**WORK ORDER:** Below is some data. Retype exactly the lines starting at the one with "(** [_response]; the" and ending at the one with "else match ActionType_of_value s with".
(DATA IN THIS EXERCISE)
(** *** [capture.py] *)

Definition newest_evidence (n : nat) (incident_id : uuid) (l : list EvidenceSnapshot)
  : list EvidenceSnapshot :=
  take n (isort (λ a b, b.(evd_created_at) <=? a.(evd_created_at))
    (List.filter (λ e, bool_decide (e.(evd_incident_id) = incident_id)) l)).

Definition evidence_item (e : EvidenceSnapshot) : json :=
  JObj [("type", JStr (EvidenceType_value e.(evd_evidence_type)));
        ("summary", JStr e.(evd_summary)); ("reference", JOptStr e.(evd_reference));
        ("phase", JStr (EvidencePhase_value e.(evd_phase)))].

(** [max(0, int((terminal_at - start).total_seconds()))]. *)
Definition duration_between (start terminal : datetime) : Z :=
  Z.max 0 (Z.quot (terminal - start) 1000000).

(** The [MemoryWrite] built from what the queries returned. *)
Definition terminal_memory (incident : Incident) (service : option Service)
    (alert : option AlertRecord) (diagnosis : option AIDiagnosisRecord)
    (execution : option ActionExecution) (proposal : option ActionProposal)
    (verification : option VerificationRecord) (evidence : list EvidenceSnapshot)
    (terminal_at : datetime) : MemoryWrite :=
  let action := match execution, proposal with
                | Some e, _ => Some e.(exec_action_type)
                | None, Some p => Some p.(prop_action_type)
                | None, None => None
                end in
  let result := IncidentState_value incident.(inc_state) in
  {| mw_incident_id := incident.(inc_id);
     mw_service := match service, alert with
                   | Some s, _ => s.(svc_name)
                   | None, Some a => a.(alr_service)
                   | None, None => "unassigned"
                   end;
     mw_environment := Environment_value incident.(inc_environment);
     mw_incident_type := incident.(inc_incident_type);
     mw_alert_name := match alert with Some a => a.(alr_alert_name)
                                     | None => incident.(inc_title) end;
     mw_namespace := match service, alert with
                     | Some s, _ => Some s.(svc_namespace)
                     | None, Some a => a.(alr_namespace)
                     | None, None => None
                     end;
     mw_root_cause_category := match diagnosis with
                               | Some d => d.(dia_root_cause_category)
                               | None => Some incident.(inc_incident_type)
                               end;
     mw_labels := select_stable_labels
       (match service, alert with
        | Some s, _ => s.(svc_labels)
        | None, Some a => a.(alr_labels)
        | None, None => JObj []
        end);
     mw_runbook_id := incident.(inc_runbook_id);
     mw_action := action; mw_result := result;
     mw_verification_success := ver_success <$> verification;
     mw_duration_seconds := Some (duration_between incident.(inc_created_at) terminal_at);
     mw_model := diagnosis ≫= dia_model;
     mw_confidence := diagnosis ≫= dia_confidence;
     mw_resolved_at := terminal_at;
     mw_evidence_summary :=
       [("items", JArr (map evidence_item evidence));
        ("verification", opt_json (λ v, JObj [("success", JBool v.(ver_success));
                                              ("checks", JArr (take 10 v.(ver_checks)))])
           verification);
        ("execution_status",
           opt_json (λ e, JStr (RecordStatus_value e.(exec_status))) execution)];
     mw_operator_summary := Some
       (incident.(inc_title) +:+ "; terminal state " +:+ result +:+ "; action " +:+
        match action with Some a => ActionType_value a | None => "none" end +:+
        "; verification " +:+
        match verification with Some v => b2s v.(ver_success) | None => "not recorded" end) |}.

Definition capture_terminal_incident (incident_id : uuid) : M (World X) unit :=
  let! incident := the_incident incident_id in
  let of_incident {R} (f : R → uuid) := λ r, bool_decide (f r = incident_id) in
  let! service := query (λ db, incident.(inc_service_id) ≫= λ s, db.(services) !! s) in
  let! alert := query (λ db, latest alr_created_at
    (λ a, bool_decide (a.(alr_incident_id) = Some incident_id)) (rows db.(alert_records))) in
  let! diagnosis := query (λ db, latest dia_created_at (of_incident dia_incident_id)
    db.(ai_diagnoses)) in
  let! execution := query (λ db, latest exec_created_at (of_incident exec_incident_id)
    (rows db.(action_executions))) in
  let! proposal := query (λ db, latest prop_created_at (of_incident prop_incident_id)
    (rows db.(action_proposals))) in
  let! verification := query (λ db, latest ver_created_at (of_incident ver_incident_id)
    db.(verification_records)) in
  let! evidence := query (λ db, newest_evidence 12 incident_id db.(evidence_snapshots)) in
  let! existing := query (λ db, select_one
    (λ r, bool_decide (r.(mem_incident_id) = incident_id)) db.(incident_memory)) in
  let! terminal_at := match incident.(inc_resolved_at), existing with
                      | Some t, _ => ret t
                      | None, Some m => ret m.(mem_resolved_at)
                      | None, None => utc_now
                      end in
  let value := terminal_memory incident service alert diagnosis execution proposal
                 verification evidence terminal_at in
  do! raise_if (negb (MemoryWrite_valid value)) (validation_error "MemoryWrite");
  remember value incident.(inc_correlation_id).

Lemma remember_step v c : evolves session_step (remember v c).
Proof. unfold remember. evolve. Qed.
Hint Resolve remember_step : cw_pres.

Lemma capture_terminal_incident_step i : evolves session_step (capture_terminal_incident i).
Proof. unfold capture_terminal_incident. evolve. Qed.
End memory.

#[export] Hint Resolve remember_step capture_terminal_incident_step : cw_pres.

(** ** Ranking ([_rank], [find_similar]) *)

Record RankedMemory : Type := {
  rank_record : IncidentMemoryRecord;
  rank_score : Z;
  rank_reasons : list string;
}.

Definition truthy_opt (o : option string) : bool :=
  match o with Some s => truthy_str s | None => false end.

(** [if c: score += points; reasons.append(reason)]. *)
Definition award (c : bool) (points : Z) (reason : string) (acc : Z * list string)
  : Z * list string :=
  if c then (acc.1 + points, acc.2 ++ [reason]) else acc.

Definition rank (record : IncidentMemoryRecord) (q : FingerprintInput) : RankedMemory :=
  let service := normalize_component (Some q.(fp_service)) in
  if negb (String.eqb record.(mem_service_key) service) then
    {| rank_record := record; rank_score := 0; rank_reasons := [] |}
  else
    let acc := award (String.eqb record.(mem_fingerprint) (incident_fingerprint q))
                 65 "same fingerprint" (0, []) in
    let acc := award (String.eqb record.(mem_service_key) service) 30 "same service" acc in
    let acc := award (String.eqb record.(mem_incident_type)
                 (normalize_component (Some q.(fp_incident_type)))) 20 "same incident type" acc in
    let acc := award (String.eqb record.(mem_alert_name)
                 (normalize_component (Some q.(fp_alert_name)))) 12 "same alert" acc in
    let acc := award (truthy_opt record.(mem_namespace) &&
                 bool_decide (record.(mem_namespace) = q.(fp_namespace)))
                 6 "same namespace" acc in
    let acc := award (truthy_opt record.(mem_root_cause_category) &&
                 bool_decide (record.(mem_root_cause_category) = q.(fp_root_cause_category)))
                 15 "same root cause" acc in
    let acc := award record.(mem_successful) 4 "verified successful outcome" acc in
    {| rank_record := record; rank_score := Z.min acc.1 100; rank_reasons := acc.2 |}.

Record SimilarIncidentResponse : Type := {
  sim_record : IncidentMemoryRecord;
  sim_match_score : Z;
  sim_match_reasons : list string;
  sim_action : option ActionType;
  sim_evidence_summary : dict;
}.

(** [_response]; the fields copied from the record are kept as the record. *)
Definition response (v : RankedMemory) : res SimilarIncidentResponse :=
  let record := v.(rank_record) in
  let evidence := match redact (JObj record.(mem_evidence_summary)) with
                  | JObj d => d | _ => [] end in
  let make a := {| sim_record := record; sim_match_score := v.(rank_score);
                   sim_match_reasons := v.(rank_reasons); sim_action := a;
                   sim_evidence_summary := evidence |} in
  match record.(mem_action) with
  | None => Ok (make None)
  | Some s =>
      if negb (truthy_str s) then Ok (make None)
      else match ActionType_of_value s with
           | Some a => Ok (make (Some a))
           | None => Raise (PyError "ValueError" s)
           end
  end.

(** The sort key [(score, successful, resolved_at)], greatest first. *)
Definition rank_geb (a b : RankedMemory) : bool :=
  let sa := a.(rank_record).(mem_successful) in
  let sb := b.(rank_record).(mem_successful) in
  if a.(rank_score) =? b.(rank_score) then
    if Bool.eqb sa sb then
      b.(rank_record).(mem_resolved_at) <=? a.(rank_record).(mem_resolved_at)
    else sa
  else b.(rank_score) <? a.(rank_score).

Definition select_similar (records : list IncidentMemoryRecord) (q : FingerprintInput)
    (limit : Z) : list RankedMemory :=
  let ranked := List.filter (λ r, 40 <=? r.(rank_score)) (map (λ r, rank r q) records) in
  take (Z.to_nat (Z.min (Z.max limit 1) 20)) (isort rank_geb ranked).

Section similar.
Context {X : Type} `{!Runtime X}.

Definition find_similar (q : FingerprintInput) (exclude : option uuid) (limit : Z)
    (correlation_id : option string) : M (World X) (list SimilarIncidentResponse) :=
  let! records := query (λ db, take 500
    (isort (λ a b, b.(mem_resolved_at) <=? a.(mem_resolved_at))
      (List.filter (λ r, match exclude with
                         | Some e => negb (bool_decide (r.(mem_incident_id) = e))
                         | None => true end) (rows db.(incident_memory))))) in
  let selected := select_similar records q limit in
  do! match correlation_id with
      | Some c =>
          record_audit_system "INCIDENT_MEMORY_MATCHED" c exclude None None "SUCCEEDED"
            [("matches", JInt (Z.of_nat (length selected)));
             ("fingerprints",
                JArr (map (λ r, JStr r.(rank_record).(mem_fingerprint)) selected))]
      | None => ret tt
      end;
  map_m (λ v, lift (response v)) selected.
End similar.

(** *** Facts about the ranking *)

Lemma award_score c p r acc :
  0 ≤ p → acc.1 ≤ (award c p r acc).1 ≤ acc.1 + p ∧
  ((award c p r acc).1 = acc.1 + p ∨ c = false).
Proof. unfold award. destruct c; simpl; lia || auto. Qed.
(End DATA IN THIS EXERCISE)
**SOLVED EXERCISE:**
(** [_response]; the fields copied from the record are kept as the record. *)
Definition response (v : RankedMemory) : res SimilarIncidentResponse :=
  let record := v.(rank_record) in
  let evidence := match redact (JObj record.(mem_evidence_summary)) with
                  | JObj d => d | _ => [] end in
  let make a := {| sim_record := record; sim_match_score := v.(rank_score);
                   sim_match_reasons := v.(rank_reasons); sim_action := a;
                   sim_evidence_summary := evidence |} in
  match record.(mem_action) with
  | None => Ok (make None)
  | Some s =>
      if negb (truthy_str s) then Ok (make None)
      else match ActionType_of_value s with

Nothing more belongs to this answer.